Je ne conteste pas la légitimité de la décision de l’agent de police d’arrêter le plaignant. Compte tenu de ce que l’agent savait à la suite des appels de service que la police avait reçus, et de ce qu’il a pu vérifier lui-même en parlant brièvement avec une personne au restaurant Baskin-Robbins à son arrivée dans le stationnement de la plaza, qui lui a montré le plaignant, je suis convaincu que le plaignant a été arrêté légalement pour une infraction liée aux armes.

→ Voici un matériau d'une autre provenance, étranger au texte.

Lemma old_slab j ys s : L !! j = Some ys -> s ∈ ys -> s <> a /\ own !! s <> None.
Proof using Hi Hna.
  intros Hy Hs. destruct (iv_slab _ _ _ _ _ Hi j ys s Hy Hs) as (? & ? & ? & _ & _ & _ & _ & ?).
  naive_solver.
Qed.

Lemma head_not_new j : (j < 128)%nat -> head (Z.of_nat j) <> a.
Proof using Hi Hp.
  intros Hj. apply (head_not_own p' held (<[a := gfporder c]> own) j a (gfporder c) Hp).
  - exact (iv_held _ _ _ _ _ Hi).
  - done.
  - apply lookup_insert_eq.
Qed.

(** The lists after the new head is initialised and linked. *)
Lemma grow_lists :
  exists h, CList.list_add a (head (Z.of_nat i)) (INIT_LIST_HEAD a (lists st)) = Ret h /\
    (forall j ys, <[i := a :: xs]> L !! j = Some ys -> dlist h (head (Z.of_nat j)) ys) /\
    (forall x, x <> a -> x ∉ head (Z.of_nat i) :: xs -> h !! x = lists st !! x).
Proof using Hi Hx Hp Hna.
  pose proof (iv_len _ _ _ _ _ Hi) as [_ HL].
  assert (HiL : (i < length L)%nat) by (by eapply lookup_lt_Some).
  set (h1 := INIT_LIST_HEAD a (lists st)).
  assert (Hh1 : forall x, x <> a -> h1 !! x = lists st !! x).
  { intros x Hne. unfold h1, INIT_LIST_HEAD. by rewrite lookup_insert_ne. }
  assert (Hd1 : forall j ys, L !! j = Some ys -> dlist h1 (head (Z.of_nat j)) ys).
  { intros j ys Hy. pose proof (lookup_lt_Some _ _ _ Hy).
    apply (dlist_frame (lists st)); [by apply (iv_list _ _ _ _ _ Hi)|]. intros x [->|Hxs]%elem_of_cons.
    - apply Hh1, head_not_new. lia.
    - apply Hh1. by eapply (old_slab j ys). }
  destruct (list_add_dlist h1 (head (Z.of_nat i)) xs a (Hd1 i xs Hx)) as (h & E & Hd2 & _ & Hf).
  { intros [E|Hs]%elem_of_cons; [by eapply (head_not_new i ltac:(lia)) | by destruct (old_slab i xs a Hx Hs)]. }
  { unfold h1, INIT_LIST_HEAD. by rewrite lookup_insert_eq. }
  assert (Hkeep : forall x, x <> a -> x ∉ head (Z.of_nat i) :: xs -> h !! x = h1 !! x).
  { intros x Hne Hxs. apply Hf. rewrite not_elem_of_cons. done. }
  exists h. split_and!; [done| |].
  - intros j ys Hy. apply list_set_lookup in Hy as [[-> ->]|[Hne Hy]]; [done | | done].
    apply (inv_other_lists st held own L F i j xs ys); [done..|]. intros x Hxi Hxs.
    assert (Hxa : x <> a); [|by rewrite Hkeep, Hh1].
    apply elem_of_cons in Hxs as [->|Hxs]; [|by eapply (old_slab j ys)].
    apply head_not_new. pose proof (lookup_lt_Some _ _ _ Hy). lia.
  - intros x Hne Hxs. by rewrite Hkeep, Hh1.
Qed.
Lemma sample_names_at : names_at sample_strings sample_names.
Proof.
  repeat (apply Forall2_cons_2; [split; [done|]; split; [by vm_compute | repeat constructor; lia]|]).
  apply Forall2_nil_2.
Qed.

(** The table of caches of the sample is on pages 1 and 2. *)
Definition sample_table : Z := page_to_virt 1.

Lemma sample_booted :
  exists st, kmem_cache_init sample_strings sample_names sample_pages = Ret (sample_table, st) /\
    inv sample_table st {[sample_table := CACHE_CACHE_PAGE]} ∅ (replicate 8 []) ∅ /\
    names_ok sample_strings (caches st) cache_names /\
    forall l nam, (l < 8)%nat -> sample_names !! l = Some nam -> caches st !! l = Some (default_cache nam l).
Proof.
  assert (Hv : match kmem_cache_init sample_strings sample_names sample_pages with
               | Ret (cc, _) => cc = sample_table | _ => False end) by (vm_compute; reflexivity).
  destruct (kmem_cache_init_spec sample_strings sample_names sample_pages sample_source sample_names_at)
    as [[_ E]|(s & st & _ & E & Hi & Hn & Hc)].
  - rewrite E in Hv. destruct Hv.
  - rewrite E in Hv. rewrite Hv in E, Hi. exists st. exact (conj E (conj Hi (conj Hn Hc))).
Qed.

(** After one object is taken from it. *)
Lemma sample_in_use :
  exists st own L F i s k c, inv sample_table st {[sample_table := CACHE_CACHE_PAGE]} own L F /\
    live st L F (i, s, k) /\ caches st !! i = Some c.
Proof.
  destruct sample_booted as (st & E0 & Hi & _ & _).
  assert (Hv : match kmem_cache_init sample_strings sample_names sample_pages with
               | Ret (cc, st) => match caos_kmalloc cc CACHE_CACHE_MAX 64 0 st with
                                 | Ret (o, _) => o <> 0 | _ => False end
               | _ => False end) by (vm_compute; discriminate).
  rewrite E0 in Hv.
  destruct (kmalloc_spec sample_table st _ _ _ _ 64 0 Hi)
    as (i & _ & [[_ E]|[(j & c & s & k & st' & own & L & F & _ & _ & E & Ha)|(_ & ? & _ & _ & _ & E)]]);
    rewrite E in Hv; [destruct (Hv eq_refl) | | destruct Hv].
  exists st', own, L, F, j, s, k, c. split; [apply Ha|]. split; [apply Ha; by left|].
  rewrite (al_caches _ _ _ _ _ _ _ _ _ _ _ _ _ Ha). apply Ha.
Qed.

(** ** Properties *)

Section Properties.
Context {P : Type} `{PageSource P}.
Context (cache_cache : Z).

Abbreviation state := (slab_state P).
Abbreviation kmalloc := (caos_kmalloc cache_cache CACHE_CACHE_MAX).

(** Requests never overlap. Two different objects in use have no byte in
    common, and an object lies in the pages of its slab behind the slab's
    structure and its [bufctl]. *)
Theorem live_objects_disjoint (st : state) held own L F i s k c i' s' k' c' :
  inv cache_cache st held own L F ->
  live st L F (i, s, k) -> live st L F (i', s', k') ->
  caches st !! i = Some c -> caches st !! i' = Some c' ->
  (s + sizeof_slab + sizeof_bufctl * num c <= obj_addr c s k /\
   obj_addr c s k + objsize c <= s + 4096 * 2 ^ gfporder c) /\
  ((i, s, k) <> (i', s', k') ->
   obj_addr c s k + objsize c <= obj_addr c' s' k' \/ obj_addr c' s' k' + objsize c' <= obj_addr c s k).
Proof.
  intros Hi Hl Hl' Hc Hc'.
  destruct (live_range cache_cache st held own L F i s k c Hi Hl Hc) as (Ho & Hok & Hk & Hlo & Hhi).
  destruct (live_range cache_cache st held own L F i' s' k' c' Hi Hl' Hc') as (Ho' & Hok' & Hk' & Hlo' & Hhi').
  pose proof (co_off c Hok). pose proof (co_off c' Hok').
  pose proof (co_objsize c Hok). pose proof (co_objsize c' Hok'). pose proof (co_num c Hok).
  pose proof (co_num c' Hok'). unfold sizeof_slab, sizeof_bufctl in *. split; [lia|]. intros Hne.
  destruct (decide (s = s')) as [<-|Hss].
  - destruct Hl as (xs & _ & _ & Hx & Hs & _). destruct Hl' as (ys & _ & _ & Hy & Hs' & _).
    assert (i' = i) as -> by by apply (inv_slab_cache cache_cache st held own L F i' i ys xs s).
    assert (c' = c) as -> by congruence. unfold obj_addr. assert (k <> k') by congruence. nia.
  - destruct (decide (obj_addr c s k + objsize c <= obj_addr c' s' k')) as [?|Hn1]; [by left|].
    destruct (decide (obj_addr c' s' k' + objsize c' <= obj_addr c s k)) as [?|Hn2]; [by right|].
    exfalso. apply Hss. set (x := Z.max (obj_addr c s k) (obj_addr c' s' k')).
    apply (ps_own_disjoint _ _ _ s s' (gfporder c) (gfporder c') x (iv_source _ _ _ _ _ _ Hi) Ho Ho'); lia.
Qed.

(** C8: [caos_kmalloc] is right on every path. It looks for the first cache
    whose objects are large enough; without one it returns NULL and changes
    nothing. Otherwise it returns the address of an object of that cache, or of
    a later one when the caches before it have neither a free object nor pages
    for a slab; the object was not in use and is the only one added to those in
    use. It faults only when no cache from the first on has a free object or
    gets pages, because the search runs past the last cache into an unused
    entry, whose list head holds no pointers (the check of [retry_count] never
    ends it), or when the source of pages itself does not survive the request
    of the cache reached. *)
Theorem kmalloc_fresh (st : state) held own L F size flags :
  inv cache_cache st held own L F ->
  exists i, first_fit st L size i /\
   ((i = length L /\ kmalloc size flags st = Ret (0, st)) \/
    (exists j c s k st' own' L' F', (i <= j)%nat /\
       (forall m, (i <= m < j)%nat -> exhausted st L F flags m) /\
       kmalloc size flags st = Ret (obj_addr c s k, st') /\
       caches st !! j = Some c /\ (j = i -> size <= objsize c) /\
       inv cache_cache st' held own' L' F' /\ caches st' = caches st /\
       ~ live st L F (j, s, k) /\
       (forall x, live st' L' F' x <-> x = (j, s, k) \/ live st L F x)) \/
    ((i < length L)%nat /\ exists j, (i <= j <= length L)%nat /\
       (forall m, (i <= m < j)%nat -> exhausted st L F flags m) /\
       (j = length L \/ cache_stuck st L F j) /\ kmalloc size flags st = Fault)).
Proof.
  intros Hi. destruct (kmalloc_spec cache_cache st held own L F size flags Hi)
    as (i & Hfit & [Hc|[(j & c & s & k & st' & own' & L' & F' & Hj & Hex & E & [A1 A2 A3 A4 A5])|Hc]]);
    exists i; (split; [done|]); [by left | right; left | by right; right].
  exists j, c, s, k, st', own', L', F'. split_and!; try done. intros ->.
  destruct (A5 (i, s, k)) as [_ Hl]. destruct Hl as (xs & d & _ & Hx & _); [by left|].
  pose proof Hfit as (Hle & _ & Hsz). apply Hsz; [|done].
  destruct (decide (i = length L)) as [->|]; [|lia]. exfalso.
  destruct (iv_cache _ _ _ _ _ _ A1 _ xs Hx) as (d' & Hd & Hok).
  destruct (iv_len _ _ _ _ _ _ Hi) as [_ HL].
  destruct (iv_end _ _ _ _ _ _ Hi (length L)) as [(e & He & Hn) _]; [lia|].
  rewrite A2 in Hd. assert (d' = e) as -> by congruence. by apply (co_name e Hok).
Qed.

(** C13: [caos_kfree] of the address of an object in use releases that object
    and no other: its slab, its cache and its index are found again from the
    address alone. *)
Theorem kfree_releases (st : state) held own L F i s k c :
  inv cache_cache st held own L F -> live st L F (i, s, k) -> caches st !! i = Some c ->
  exists st' F', caos_kfree (obj_addr c s k) st = Ret st' /\
    inv cache_cache st' held own L F' /\ caches st' = caches st /\
    (forall x, live st' L F' x <-> x <> (i, s, k) /\ live st L F x).
Proof. apply kfree_spec. Qed.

Je suis également convaincu que le degré de force utilisé par l’agent de police, bien qu’élevé, se situait dans les limites de la force légalement justifiée. L’agent avait en effet des raisons de croire que le plaignant était en possession d’une arme à feu et que, par conséquent, il était impératif de l’arrêter le plus rapidement possible. Dans ces circonstances, lorsque le plaignant, sur le dos, a agité ses bras en direction de l’agent, ce dernier était en droit de répondre par une mesure de force pour affaiblir et maîtriser le plaignant. L’utilisation de l’arme à impulsions pour frapper le plaignant à la tête - l’agent l’a utilisé à trois ou quatre reprises - a posé le plus grand problème. Cependant, l’arme à impulsions était dans la main de l’AI après qu’il l’ait saisie pour tenter d’assommer le plaignant afin qu’il se rende, mais en vain. De plus, l’AI semble avoir utilisé l’arme à impulsions pour frapper le plaignant juste après que le bras gauche du plaignant se soit trouvé à proximité de l’arme, ce qui suggère que l’agent craignait qu’il ne la saisisse. Au vu de ce dossier, je ne peux pas raisonnablement conclure que le recours à l’arme à impulsions de cette manière était excessif, d’autant plus que le plaignant a continué à se débattre après que l’agent a rengainé l’arme. En arrivant à cette conclusion, je suis conscient que l’on ne s’attend pas à ce que les agents qui font face à des situations instables et dangereuses mesurent leur force de réaction avec précision; ce qu’il faut, c’est une réaction raisonnable, pas une réaction exigeante : R. c. Nasogaluak, 2010 CSC 6, [2010] 1 R.C.S. 206; R. c. Baxter (1975) 27 C.C.C. (2d) 96 (C.A. de l’Ont.).

Pour les raisons qui précèdent, bien que la fracture du nez du plaignant soit le résultat de la force utilisée par l’agent de police, il n’y a aucun motif raisonnable de croire que la blessure est attribuable à une conduite illégale de la part de l’agent. Par conséquent, il n’y a pas lieu de porter des accusations criminelles dans cette affaire. Le dossier est clos.


Date : 24 juin 2022
Approuvé électroniquement par

Joseph Martino
Directeur
Unité des enquêtes spéciales

Notes

  • 1) Les documents suivants contiennent des renseignements personnels délicats et ne sont pas divulgués en vertu du paragraphe 34 (2) de la Loi de 2019 sur l’Unité des enquêtes spéciales. Les éléments importants des documents sont résumés ci-dessous. [Retour au texte]

Note:

La version originale anglaise signée du rapport fait autorité. En cas de divergence entre cette version et les versions anglaise ou française en ligne, la version originale anglaise signée du rapport l’emporte.